The problem:
Verbatim, and with nothing else, reproduce the data below from its first line through the line containing "rewrite (hasProperty_lookup _".

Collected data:
==========
(** An object with the four keys is converted, whatever its components. *)
Lemma getRGBA_object (properties : gmap string float) r g b a :
  properties !! "r" = Some r → properties !! "g" = Some g →
  properties !! "b" = Some b → properties !! "a" = Some a →
  getRGBA (VObject properties)
  = Ok {| RGBA.r := PrimFloat.mul r 255; RGBA.g := PrimFloat.mul g 255;
          RGBA.b := PrimFloat.mul b 255; RGBA.a := a |}.
Proof.
  intros Hr Hg Hb Ha. unfold getRGBA. cbn [truthy typeof negb orb String.eqb].
  rewrite (hasProperty_lookup _ _ _ Hr), (hasProperty_lookup _ _ _ Hg),
    (hasProperty_lookup _ _ _ Hb), (hasProperty_lookup _ _ _ Ha).
  rewrite (numberProperty_lookup _ _ _ Hr), (numberProperty_lookup _ _ _ Hg),
    (numberProperty_lookup _ _ _ Hb), (numberProperty_lookup _ _ _ Ha).
  reflexivity.
Qed.

Lemma isColorObject_lookups (properties : gmap string float) :
  isColorObject (VObject properties)
  = hasProperty "r" (VObject properties) && hasProperty "g" (VObject properties)
    && hasProperty "b" (VObject properties) && hasProperty "a" (VObject properties).
Proof.
  unfold isColorObject, hasProperty.
  apply eq_true_iff_eq.
  rewrite !andb_true_iff, !bool_decide_eq_true, <- !elem_of_dom.
  rewrite !union_subseteq, !singleton_subseteq_l. tauto.
Qed.

(** C6. For a color value whose components [r], [g], [b], [a] lie in
    [0, 1], [getRGBA] returns the record whose [r], [g], [b] are the inputs
    multiplied by 255 as floating-point numbers, with no rounding to an
    integer, and whose [a] is the input alpha unchanged. *)
Theorem C6_getRGBA_scales_by_255 (properties : gmap string float) (r g b a : float) :
  properties !! "r" = Some r → properties !! "g" = Some g →
  properties !! "b" = Some b → properties !! "a" = Some a →
  inUnitRange r = true → inUnitRange g = true →
  inUnitRange b = true → inUnitRange a = true →
  getRGBA (VObject properties)
  = Ok {| RGBA.r := PrimFloat.mul r 255; RGBA.g := PrimFloat.mul g 255;
          RGBA.b := PrimFloat.mul b 255; RGBA.a := a |}.
Proof. intros Hr Hg Hb Ha _ _ _ _. by apply getRGBA_object. Qed.

(** The color [{r:1, g:0, b:0.5, a:1}] becomes [{r:255, g:0, b:127.5, a:1}]. *)
Lemma C6_getRGBA_scales_by_255_witness :
  getRGBA (Examples.color 1 0 0.5 1)
  = Ok {| RGBA.r := 255; RGBA.g := 0; RGBA.b := 127.5; RGBA.a := 1 |}.
Proof.
  exact (C6_getRGBA_scales_by_255
           (<["r" := 1%float]> (<["g" := 0%float]> (<["b" := 0.5%float]> (<["a" := 1%float]> ∅))))
           1 0 0.5 1
           eq_refl eq_refl eq_refl eq_refl eq_refl eq_refl eq_refl eq_refl).
Defined.

Lemma getRGBA_not_object (value : VariableValue) :
  String.eqb (typeof value) "object" = false →
  getRGBA value = Throw (Error "Variable value is not an object").
Proof. intros H. unfold getRGBA. by rewrite H, orb_true_r. Qed.

(** C8. [getRGBA] throws one of its two errors, the specification's
    [NotAColor], exactly when the value is not an object that has the four
    keys [r], [g], [b], [a]; on every object that has them it succeeds, and
    the record it returns is the scaled one. *)
Theorem C8_getRGBA_fails_exactly_on_non_colors (value : VariableValue) :
  isOk (getRGBA value) = isColorObject value
  ∧ (∀ e, getRGBA value = Throw e → NotAColor e ∧ isColorObject value = false)
  ∧ (∀ rgba, getRGBA value = Ok rgba →
       isColorObject value = true
       ∧ rgba = {| RGBA.r := PrimFloat.mul (numberProperty "r" value) 255;
                   RGBA.g := PrimFloat.mul (numberProperty "g" value) 255;
                   RGBA.b := PrimFloat.mul (numberProperty "b" value) 255;
                   RGBA.a := numberProperty "a" value |}).
Proof.
  destruct value as [ | flag | x | s | properties | id ].
  1-4: rewrite getRGBA_not_object by reflexivity;
       (split; [reflexivity |]); split;
       [ intros e [= <-]; split; [by left | reflexivity] | intros rgba; discriminate ].
  - unfold getRGBA. cbn [truthy typeof negb orb String.eqb].
    rewrite isColorObject_lookups.
    destruct (hasProperty "r" (VObject properties) && hasProperty "g" (VObject properties)
              && hasProperty "b" (VObject properties) && hasProperty "a" (VObject properties)).
    + split; [reflexivity |]. split; [intros e; discriminate |].
      intros rgba [= <-]. by split.
    + split; [reflexivity |]. split; [| intros rgba; discriminate].
      intros e [= <-]. split; [by right | reflexivity].
  - split; [reflexivity |]. split; [| intros rgba; discriminate].
    intros e [= <-]. split; [by right | reflexivity].
Qed.

(** C10. [getRGBA] checks no range: every object that has the keys [r],
    [g], [b], [a] is converted to [{255 r, 255 g, 255 b, a}] without an
    error, whatever its components, so that channels outside [0, 255] and
    an alpha outside [0, 1] are returned. *)
Theorem C10_getRGBA_validates_no_range :
  (∀ (properties : gmap string float) (r g b a : float),
     properties !! "r" = Some r → properties !! "g" = Some g →
     properties !! "b" = Some b → properties !! "a" = Some a →
     getRGBA (VObject properties)
     = Ok {| RGBA.r := PrimFloat.mul r 255; RGBA.g := PrimFloat.mul g 255;
             RGBA.b := PrimFloat.mul b 255; RGBA.a := a |})
  ∧ (∃ (properties : gmap string float) (rgba : RGBA.t),
       getRGBA (VObject properties) = Ok rgba
       ∧ PrimFloat.ltb 255 (RGBA.r rgba) = true
       ∧ PrimFloat.ltb (RGBA.g rgba) 0 = true
       ∧ PrimFloat.ltb 1 (RGBA.a rgba) = true).
Proof.
  split.
  - apply getRGBA_object.
  - exists (<["r" := 2%float]> (<["g" := (-1)%float]> (<["b" := 0%float]> (<["a" := 1.5%float]> ∅)))).
    eexists. split; [reflexivity |]. by vm_compute.
Qed.

(** The components [{r:2, g:-1, b:0, a:1.5}] come back as
    [{r:510, g:-255, b:0, a:1.5}]. *)
Lemma C10_getRGBA_validates_no_range_witness :
  getRGBA (Examples.color 2 (-1) 0 1.5)
  = Ok {| RGBA.r := 510; RGBA.g := (-255); RGBA.b := 0; RGBA.a := 1.5 |}.
Proof.
  exact (proj1 C10_getRGBA_validates_no_range
           (<["r" := 2%float]> (<["g" := (-1)%float]> (<["b" := 0%float]> (<["a" := 1.5%float]> ∅))))
           2 (-1) 0 1.5 eq_refl eq_refl eq_refl eq_refl)%float.
Defined.

(** ** Aliases: [isVariableAlias], [evaluateVariable], [getBoundedName] *)

Lemma isVariableAlias_true (value : VariableValue) :
  isVariableAlias value = true ↔ ∃ id, value = VAlias id.
Proof.
  split.
  - destruct value as [ | flag | x | s | properties | id ]; unfold isVariableAlias;
      cbn [truthy typeof typeIsVariableAlias negb orb String.eqb].
    + discriminate.
    + rewrite orb_true_r. discriminate.
    + rewrite orb_true_r. discriminate.
    + rewrite orb_true_r. discriminate.
    + destruct (negb (hasProperty "type" (VObject properties))); discriminate.
    + eauto.
  - by intros [id ->].
Qed.

Lemma isVariableAlias_alias (id : string) : isVariableAlias (VAlias id) = true.
Proof. reflexivity. Qed.

Lemma evaluateVariable_terminal figma fuel variable modeId :
  isVariableAlias (valueAt variable modeId) = false →
  evaluateVariable figma (S fuel) variable modeId = Some (Ok (valueAt variable modeId)).
Proof. intros H. cbn [evaluateVariable]. by rewrite H. Qed.

Lemma evaluateVariable_alias figma fuel variable modeId id boundVariable :
  valueAt variable modeId = VAlias id →
  getVariableById figma id = Some boundVariable →
  evaluateVariable figma (S fuel) variable modeId
  = evaluateVariable figma fuel boundVariable modeId.
Proof. intros Hv Hb. cbn [evaluateVariable]. rewrite Hv. cbn. by rewrite Hb. Qed.

Lemma evaluateVariable_dangling figma fuel variable modeId id :
  valueAt variable modeId = VAlias id →
  getVariableById figma id = None →
  evaluateVariable figma (S fuel) variable modeId = Some (Throw TypeError).
Proof. intros Hv Hb. cbn [evaluateVariable]. rewrite Hv. cbn. by rewrite Hb. Qed.

(** A chain of any length is followed to its end, given fuel for its hops. *)
Lemma evaluateVariable_chain figma modeId variable hops terminal :
  AliasChain figma modeId variable hops terminal →
  ∀ fuel, hops < fuel →
    evaluateVariable figma fuel variable modeId = Some (Ok terminal).
Proof.
  induction 1 as [variable Hend | variable id boundVariable hops terminal Hv Hb _ IH];
    intros [ | fuel] Hfuel; try lia.
  - by apply evaluateVariable_terminal.
  - rewrite (evaluateVariable_alias _ _ _ _ _ _ Hv Hb). apply IH. lia.
Qed.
==========
Exercise result:
(** An object with the four keys is converted, whatever its components. *)
Lemma getRGBA_object (properties : gmap string float) r g b a :
  properties !! "r" = Some r → properties !! "g" = Some g →
  properties !! "b" = Some b → properties !! "a" = Some a →
  getRGBA (VObject properties)
  = Ok {| RGBA.r := PrimFloat.mul r 255; RGBA.g := PrimFloat.mul g 255;
          RGBA.b := PrimFloat.mul b 255; RGBA.a := a |}.
Proof.
  intros Hr Hg Hb Ha. unfold getRGBA. cbn [truthy typeof negb orb String.eqb].
  rewrite (hasProperty_lookup _ _ _ Hr), (hasProperty_lookup _ _ _ Hg),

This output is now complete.